Using the records below, quote only the span that opens with the line containing "Inductive res (A" and closes with the line containing "Z.of_nat (List.length l).", exactly and inclusively.
------ Input data
(** * Hand-tracking gesture engine (day_5_the_homecoming_board)

    A shallow embedding of
    - [src/hand_tracking/hand_tracker.py]: classes [HandTracker] and
      [GestureController];
    - [examples/advanced_gestures.py]: class [AdvancedGestureRecognizer];
    and the properties the specification states about them.

    Python integers are [Z]; a landmark is a pair of integers; a Python
    exception is the [Raise] alternative of [res]; methods that mutate
    [self] take the object and return it next to their result. *)

From Stdlib Require Import ZArith QArith List String Bool Lia.
Import ListNotations.

Local Open Scope string_scope.
Local Open Scope Z_scope.

(* ================================================================== *)
(** ** Python primitives *)
(* ================================================================== *)

Module Py.

(** The exceptions of the development: the three built-in ones the code can
    raise, and the two the specification names, which no line of the code
    raises. *)
Inductive exn : Type :=
| IndexError
| ZeroDivisionError
| ValueError
| InvalidFrameError
| EmptyInputError.

Inductive res (A : Type) : Type :=
| OK (a : A)
| Raise (e : exn).

Arguments OK {A} a.
Arguments Raise {A} e.

Definition bind {A B : Type} (m : res A) (k : A -> res B) : res B :=
  match m with
  | OK a => k a
  | Raise e => Raise e
  end.

Definition is_ok {A : Type} (m : res A) : bool :=
  match m with OK _ => true | Raise _ => false end.

(** [len(l)] *)
Definition len {A : Type} (l : list A) : Z := Z.of_nat (List.length l).

(** [l[i]]: indices [0 .. len-1] count from the front, [-len .. -1] from the
    back, anything else raises [IndexError]. *)
Definition getitem {A : Type} (l : list A) (i : Z) : res A :=
  let j := if i <? 0 then len l + i else i in
  if j <? 0 then Raise IndexError
  else match nth_error l (Z.to_nat j) with
       | Some a => OK a
       | None => Raise IndexError
       end.

(** [a // b] on integers: floor division. *)
Definition floordiv (a b : Z) : res Z :=
  if b =? 0 then Raise ZeroDivisionError else OK (a / b).

(** [sum(l)] *)
Definition sum (l : list Z) : Z := fold_left Z.add l 0.

(** [min(l)] and [max(l)] on a list of integers; an empty argument raises
    [ValueError]. *)
Definition min (l : list Z) : res Z :=
  match l with
  | [] => Raise ValueError
  | x :: r => OK (fold_left Z.min r x)
  end.

Definition max (l : list Z) : res Z :=
  match l with
  | [] => Raise ValueError
  | x :: r => OK (fold_left Z.max r x)
  end.

(** [max(it, key=k)]: the first element of the iteration whose key is not
    exceeded by any other; the running best is replaced only by a strictly
    greater key. *)
Definition max_key {A : Type} (k : A -> Z) (it : list A) : res A :=
  match it with
  | [] => Raise ValueError
  | x :: r => OK (fold_left (fun best y => if k best <? k y then y else best) r x)
  end.

(** [l.count(x)] on a list of strings *)
Definition count (l : list string) (x : string) : Z :=
  Z.of_nat (count_occ string_dec l x).

(** [l[-n:]] for [n > 0] *)
Definition last_n {A : Type} (n : nat) (l : list A) : list A :=
  skipn (List.length l - n) l.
------------
**The answer**
Inductive res (A : Type) : Type :=
| OK (a : A)
| Raise (e : exn).

Arguments OK {A} a.
Arguments Raise {A} e.

Definition bind {A B : Type} (m : res A) (k : A -> res B) : res B :=
  match m with
  | OK a => k a
  | Raise e => Raise e
  end.

Definition is_ok {A : Type} (m : res A) : bool :=
  match m with OK _ => true | Raise _ => false end.

(** [len(l)] *)
Definition len {A : Type} (l : list A) : Z := Z.of_nat (List.length l).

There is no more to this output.